Why do you want my take?  I'm just asking Commish to back up his claim that people are celebrating the position of Trump being so stupid he unwilling helped Putin. 

My take is that I've been saying all along Trump isn't smart enough to collude with the Russians.  Big nothingberger.

 
First thought: I understand why Barr lifted that bit about "not conspiring or coordinating" out of context.  The 1.5 sentences that precede it are not a great look for Team Trump.

"The investigation identified numerous links between the Russian government and the Trump campaign."  Then goes on to say that while both parties grasped that the effort were for their mutual benefit ... and then the language about "not conspiring or coordinating."

 
The issue I find most glaring is our intelligence community has said Russia interfered with the election, has tried to hack every State's voting mechanisms and is continuing to do so.
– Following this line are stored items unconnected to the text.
(* ===== verification/Policy.v ===== *)
(** [internal/policy/policy.go]: the signing boundary's allowlist.  The
    boundary is handed authorization fields and builds the transaction it
    signs, so what it can sign is a structural property of [Unsigned]. *)

From Stdlib Require Import ZArith Lia Strings.Byte.
From stdpp Require Import base list strings.
From S2P Require Import Prelude GoStd Geth.

Local Open Scope Z_scope.

(** [config.MainnetChainID], [config.MainnetUSDC]. *)
Definition MainnetChainID : Z := 1.
Definition MainnetUSDC : string := "0xA0b86991c6218b36c1d19D4a2e9Eb0cE3606eB48".

(** ** Wire data *)

Record Authorization := {
  From : string;
  To : string;
  Value : string;
  ValidAfter : string;
  ValidBefore : string;
  Nonce : string;
  Signature : string;
}.

Record Request := {
  req_Nonce : Z;
  req_GasLimit : Z;
  req_MaxFeePerGas : string;
  req_MaxPriorityFeePerGas : string;
  req_Authorization : Authorization;
}.

Record Response := {
  RawTransaction : string;
  SignerAddress : string;
}.

Record Limits := {
  MaxFeePerGasWei : option Z;
  MaxPriorityFeePerGasWei : option Z;
  MaxGasLimit : Z;
}.

(** ** Calldata construction *)

Definition decodeFixed32 (value : string) : res (list byte) :=
  match hex_DecodeString (TrimPrefix value "0x") with
  | Some raw => if (length raw =? 32)%nat then Ok raw else Err [EOpaque]
  | None => Err [EOpaque]
  end.

(** The 65-byte signature as [v], [r], [s], the recovery id raised to 27/28. *)
Definition splitSignature (signature : string) : res (Z * list byte * list byte) :=
  match hex_DecodeString (TrimPrefix signature "0x") with
  | Some raw =>
      if negb (length raw =? 65)%nat then Err [EOpaque]
      else
        let r := take 32 raw in
        let s := take 32 (drop 32 raw) in
        let v := Z_of_byte (nth 64 raw x00) in
        if (v =? 0) || (v =? 1) then Ok (v + 27, r, s)
        else if (v =? 27) || (v =? 28) then Ok (v, r, s)
        else Err [EOpaque]
  | None => Err [EOpaque]
  end.

Section Policy.
  Context `{Geth}.

Definition TransferWithAuthorizationData (auth : Authorization) : res (list byte) :=
  if negb (IsHexAddress (From auth)) || negb (IsHexAddress (To auth)) then Err [EOpaque]
  else
    match SetString10 (Value auth) with
    | None => Err [EOpaque]
    | Some value =>
        if value <=? 0 then Err [EOpaque]
        else
          match ParseInt64 (ValidAfter auth) with
          | None => Err [EOpaque]
          | Some validAfter =>
              if validAfter <? 0 then Err [EOpaque]
              else
                match ParseInt64 (ValidBefore auth) with
                | None => Err [EOpaque]
                | Some validBefore =>
                    if validBefore <=? validAfter then Err [EOpaque]
                    else
                      let? nonce := decodeFixed32 (Nonce auth) in
                      let? (v, r, s) := splitSignature (Signature auth) in
                      Pack (HexToAddress (From auth)) (HexToAddress (To auth))
                        value validAfter validBefore nonce v r s
                end
          end
    end.

(** The transaction the boundary is willing to sign for a request. *)
Definition Unsigned (request : Request) (limits : Limits) : res (gethTx address) :=
  if req_GasLimit request =? 0 then Err [EInvalidRequest]
  else
    match SetString10 (req_MaxFeePerGas request) with
    | None => Err [EInvalidRequest]
    | Some maxFee =>
        if maxFee <=? 0 then Err [EInvalidRequest]
        else
          match SetString10 (req_MaxPriorityFeePerGas request) with
          | None => Err [EInvalidRequest]
          | Some priorityFee =>
              if priorityFee <? 0 then Err [EInvalidRequest]
              else if maxFee <? priorityFee then Err [EInvalidRequest]
              else
                match MaxFeePerGasWei limits, MaxPriorityFeePerGasWei limits with
                | Some feeCeiling, Some tipCeiling =>
                    if MaxGasLimit limits =? 0 then Err [EOverLimit]
                    else if MaxGasLimit limits <? req_GasLimit request then Err [EOverLimit]
                    else if feeCeiling <? maxFee then Err [EOverLimit]
                    else if tipCeiling <? priorityFee then Err [EOverLimit]
                    else
                      match TransferWithAuthorizationData (req_Authorization request) with
                      | Err e => Err (EInvalidRequest :: e)
                      | Ok calldata =>
                          Ok (NewDynamicFeeTx MainnetChainID (req_Nonce request)
                                (HexToAddress MainnetUSDC) 0 (req_GasLimit request)
                                maxFee priorityFee calldata)
                      end
                | _, _ => Err [EOverLimit]
                end
          end
    end.

End Policy.

(** ** Lemmas *)

Lemma decodeFixed32_length value raw : decodeFixed32 value = Ok raw -> length raw = 32%nat.
Proof.
  unfold decodeFixed32. intros H. split_hyps H. by apply Nat.eqb_eq.
Qed.

Lemma splitSignature_inv signature v r s :
  splitSignature signature = Ok (v, r, s) ->
  (v = 27 \/ v = 28) /\ length r = 32%nat /\ length s = 32%nat.
Proof.
  unfold splitSignature. destruct (hex_DecodeString _) as [raw|]; [|done].
  destruct (Nat.eqb_spec (length raw) 65) as [Hl|]; [|done]. simpl negb. cbv iota.
  assert (length (take 32 raw) = 32%nat /\ length (take 32 (drop 32 raw)) = 32%nat) as [? ?]
    by (rewrite !length_take, length_drop; lia).
  intros H'. split_hyps H'; repeat split; try done; lia.
Qed.

(** A signature and its other recovery-id encoding split alike. *)
Lemma splitSignature_normalizes (body : list byte) (v : Z) :
  length body = 64%nat -> 0 <= v <= 1 ->
  splitSignature ("0x" +:+ hex_EncodeToString (body ++ [byte_of_Z v])) =
  splitSignature ("0x" +:+ hex_EncodeToString (body ++ [byte_of_Z (v + 27)])).
Proof.
  intros Hl Hv. unfold splitSignature. rewrite !TrimPrefix_app, !hex_roundtrip.
  rewrite !length_app, Hl. simpl negb. cbv iota zeta.
  assert (nth 64 (body ++ [byte_of_Z v]) x00 = byte_of_Z v) as ->
    by (rewrite app_nth2 by lia; by rewrite Hl).
  assert (nth 64 (body ++ [byte_of_Z (v + 27)]) x00 = byte_of_Z (v + 27)) as ->
    by (rewrite app_nth2 by lia; by rewrite Hl).
  rewrite !take_app_le by lia. rewrite !drop_app_le by lia.
  rewrite !take_app_le by (rewrite length_drop; lia).
  assert (v = 0 \/ v = 1) as [-> | ->] by lia; reflexivity.
Qed.

Section PolicyLemmas.
  Context `{Geth}.

Lemma TransferWithAuthorizationData_inv auth data :
  TransferWithAuthorizationData auth = Ok data ->
  exists value validAfter validBefore nonce v r s,
    IsHexAddress (From auth) = true /\ IsHexAddress (To auth) = true /\
    SetString10 (Value auth) = Some value /\ 0 < value /\
    ParseInt64 (ValidAfter auth) = Some validAfter /\
    ParseInt64 (ValidBefore auth) = Some validBefore /\ 0 <= validAfter < validBefore /\
    decodeFixed32 (Nonce auth) = Ok nonce /\ splitSignature (Signature auth) = Ok (v, r, s) /\
    Pack (HexToAddress (From auth)) (HexToAddress (To auth)) value validAfter validBefore
      nonce v r s = Ok data.
Proof.
  unfold TransferWithAuthorizationData. intros HH.
  destruct (_ || _) eqn:Ea; [done|]. bool_hyps.
  destruct (SetString10 _) as [value|]; [|done].
  destruct (Z.leb_spec value 0); [done|].
  destruct (ParseInt64 (ValidAfter auth)) as [va|]; [|done].
  destruct (Z.ltb_spec va 0); [done|].
  destruct (ParseInt64 (ValidBefore auth)) as [vb|]; [|done].
  destruct (Z.leb_spec vb va); [done|].
  apply res_bind_Ok in HH as (nonce & Hn & HH).
  apply res_bind_Ok in HH as ([[v r] s] & Hs & HH).
  exists value, va, vb, nonce, v, r, s. repeat split; done || lia.
Qed.

(** The authorization fields the boundary accepts, and the calldata for them. *)
Definition authorized_calldata (auth : Authorization) (data : list byte) : Prop :=
  exists value validAfter validBefore nonce v r s,
    IsHexAddress (From auth) = true /\ IsHexAddress (To auth) = true /\
    SetString10 (Value auth) = Some value /\ 0 < value /\
    ParseInt64 (ValidAfter auth) = Some validAfter /\
    ParseInt64 (ValidBefore auth) = Some validBefore /\ 0 <= validAfter < validBefore /\
    length nonce = 32%nat /\ (v = 27 \/ v = 28) /\ length r = 32%nat /\ length s = 32%nat /\
    Pack (HexToAddress (From auth)) (HexToAddress (To auth)) value validAfter validBefore
      nonce v r s = Ok data.

Lemma TransferWithAuthorizationData_authorized auth data :
  TransferWithAuthorizationData auth = Ok data -> authorized_calldata auth data.
Proof.
  intros (value & va & vb & nonce & v & r & s & Hf & Ht & Hv & Hv0 & Hva & Hvb & Hw & Hn & Hs & Hpk)%TransferWithAuthorizationData_inv.
  apply decodeFixed32_length in Hn. apply splitSignature_inv in Hs as (? & ? & ?).
  exists value, va, vb, nonce, v, r, s. repeat split; done || lia.
Qed.

Lemma Unsigned_inv request limits tx :
  Unsigned request limits = Ok tx ->
  exists maxFee priorityFee feeCeiling tipCeiling calldata,
    SetString10 (req_MaxFeePerGas request) = Some maxFee /\
    SetString10 (req_MaxPriorityFeePerGas request) = Some priorityFee /\
    MaxFeePerGasWei limits = Some feeCeiling /\ MaxPriorityFeePerGasWei limits = Some tipCeiling /\
    req_GasLimit request <> 0 /\ req_GasLimit request <= MaxGasLimit limits /\
    0 < maxFee <= feeCeiling /\ 0 <= priorityFee <= tipCeiling /\ priorityFee <= maxFee /\
    TransferWithAuthorizationData (req_Authorization request) = Ok calldata /\
    tx = NewDynamicFeeTx MainnetChainID (req_Nonce request) (HexToAddress MainnetUSDC) 0
           (req_GasLimit request) maxFee priorityFee calldata.
Proof.
  unfold Unsigned. intros HH. split_hyps HH. bool_hyps.
  do 5 eexists. repeat split; done || lia.
Qed.

(** Every well-formed request under the ceilings is built. *)
Lemma Unsigned_Ok request limits maxFee priorityFee feeCeiling tipCeiling calldata :
  SetString10 (req_MaxFeePerGas request) = Some maxFee ->
  SetString10 (req_MaxPriorityFeePerGas request) = Some priorityFee ->
  MaxFeePerGasWei limits = Some feeCeiling -> MaxPriorityFeePerGasWei limits = Some tipCeiling ->
  0 < req_GasLimit request <= MaxGasLimit limits ->
  0 < maxFee <= feeCeiling -> 0 <= priorityFee <= tipCeiling -> priorityFee <= maxFee ->
  TransferWithAuthorizationData (req_Authorization request) = Ok calldata ->
  Unsigned request limits =
    Ok (NewDynamicFeeTx MainnetChainID (req_Nonce request) (HexToAddress MainnetUSDC) 0
          (req_GasLimit request) maxFee priorityFee calldata).
Proof.
  intros Hm Hp Hfc Htc Hg Hmf Hpf Hpm Hcd. unfold Unsigned. rewrite Hm, Hp, Hfc, Htc, Hcd.
  repeat match goal with
  | |- context [?a =? ?b] => rewrite (proj2 (Z.eqb_neq a b)) by lia
  | |- context [?a <=? ?b] => rewrite (proj2 (Z.leb_gt a b)) by lia
  | |- context [?a <? ?b] => rewrite (proj2 (Z.ltb_ge a b)) by lia
  end. done.
Qed.

(** ** Properties *)

(** What the signing boundary signs is fixed by its construction: a
    transaction [Unsigned] returns is an EIP-1559 transaction on chain 1 to
    the canonical USDC contract with zero ether value, the caller's nonce and
    gas limit under the boundary's own ceilings, and calldata packed from a
    well-formed authorization (hex addresses, a positive value, a non-empty
    validity window, a 32-byte nonce and a normalised signature). *)
Theorem Unsigned_allowlist request limits tx :
  Unsigned request limits = Ok tx ->
  tx_Type tx = DynamicFeeTxType /\ tx_ChainId tx = MainnetChainID /\
  tx_To tx = Some (HexToAddress MainnetUSDC) /\ tx_Value tx = 0 /\
  tx_Nonce tx = req_Nonce request /\ tx_Gas tx = req_GasLimit request /\
  tx_Gas tx <> 0 /\ tx_Gas tx <= MaxGasLimit limits /\
  0 < tx_GasFeeCap tx <= default 0 (MaxFeePerGasWei limits) /\
  0 <= tx_GasTipCap tx <= default 0 (MaxPriorityFeePerGasWei limits) /\
  tx_GasTipCap tx <= tx_GasFeeCap tx /\
  authorized_calldata (req_Authorization request) (tx_Data tx).
Proof.
  intros (mf & pf & fc & tc & cd & Hm & Hp & Hfc & Htc & Hg & Hgl & Hmf & Hpf & Hpm & Hcd & ->)%Unsigned_inv.
  simpl. rewrite Hfc, Htc. repeat split; try (done || (simpl; lia)).
  by apply TransferWithAuthorizationData_authorized.
Qed.

End PolicyLemmas.

Definition demo_address (c : string) : string := "0x" +:+ Repeat c 40.

Definition demo_authorization : Authorization :=
  {| From := demo_address "1"; To := demo_address "2"; Value := "1000000";
     ValidAfter := "0"; ValidBefore := "1900000000";
     Nonce := "0x" +:+ Repeat "ab" 32;
     Signature := "0x" +:+ Repeat "cd" 64 +:+ "00" |}.

Definition demo_request : Request :=
  {| req_Nonce := 7; req_GasLimit := 90000; req_MaxFeePerGas := "30000000000";
     req_MaxPriorityFeePerGas := "1000000000"; req_Authorization := demo_authorization |}.

Definition demo_limits : Limits :=
  {| MaxFeePerGasWei := Some 100000000000; MaxPriorityFeePerGasWei := Some 5000000000;
     MaxGasLimit := 120000 |}.

Lemma Unsigned_allowlist_witness :
  exists tx, @Unsigned (DemoGeth []) demo_request demo_limits = Ok tx /\ tx_Gas tx <= 120000.
Proof.
  eexists. split; [vm_compute; reflexivity|].
  eapply (@Unsigned_allowlist (DemoGeth []) demo_request demo_limits). vm_compute. reflexivity.
Defined.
Trump has repeatedly denied or downplayed this and said he takes Putin's word on it. I don't know how to excuse this way as anything other than cooperation with Russia or being a useful idiot for Russia due to his own insecurity. My take has generally been that I don't think Trump was openly colluding but his own vanity over the election win has blinded him from admitting the truth and thus prevented him from taking measures to possibly stop future election interference. He also has a poorly organized team that is just an open invitation for crooks and other nefarious individuals. I am very curious to hear what your take on the issue?
FWIW - Obama admin also was very aware of Russia trying to affect our political process.

 
I think this is the best possible result for the Democrats: not enough evidence to impeach Trump (which would fail and make him a victim) but enough to make him look terrible. Pelosi couldn’t have hoped for anything better.
Yep - a 50M dollar oppo report.  Funded by the taxpayers and with the weight of the entire DOJ behind it, no less.  

We should be so proud.

 
Nothing new about contacts between the campaign and the Russians as far as I can tell, other than some details showing that Manafort did exactly what most of us assumed he did with Kliminik- he shared the Trump campaign's strategy about targeting Midwest voters and gave him polling data to that end.

 
So no link then?   It's not a long thread since Barr spoke this morning causing all these people to celebrate.  You misspelled wee.
I was referring to the thousands of pages in the main thread. The Russian Dupe thing was definitely covered there I'm sure. Not sure if anyone was happy about that, that would be weird.

Question stands though - why did Russia want Trump to win so badly?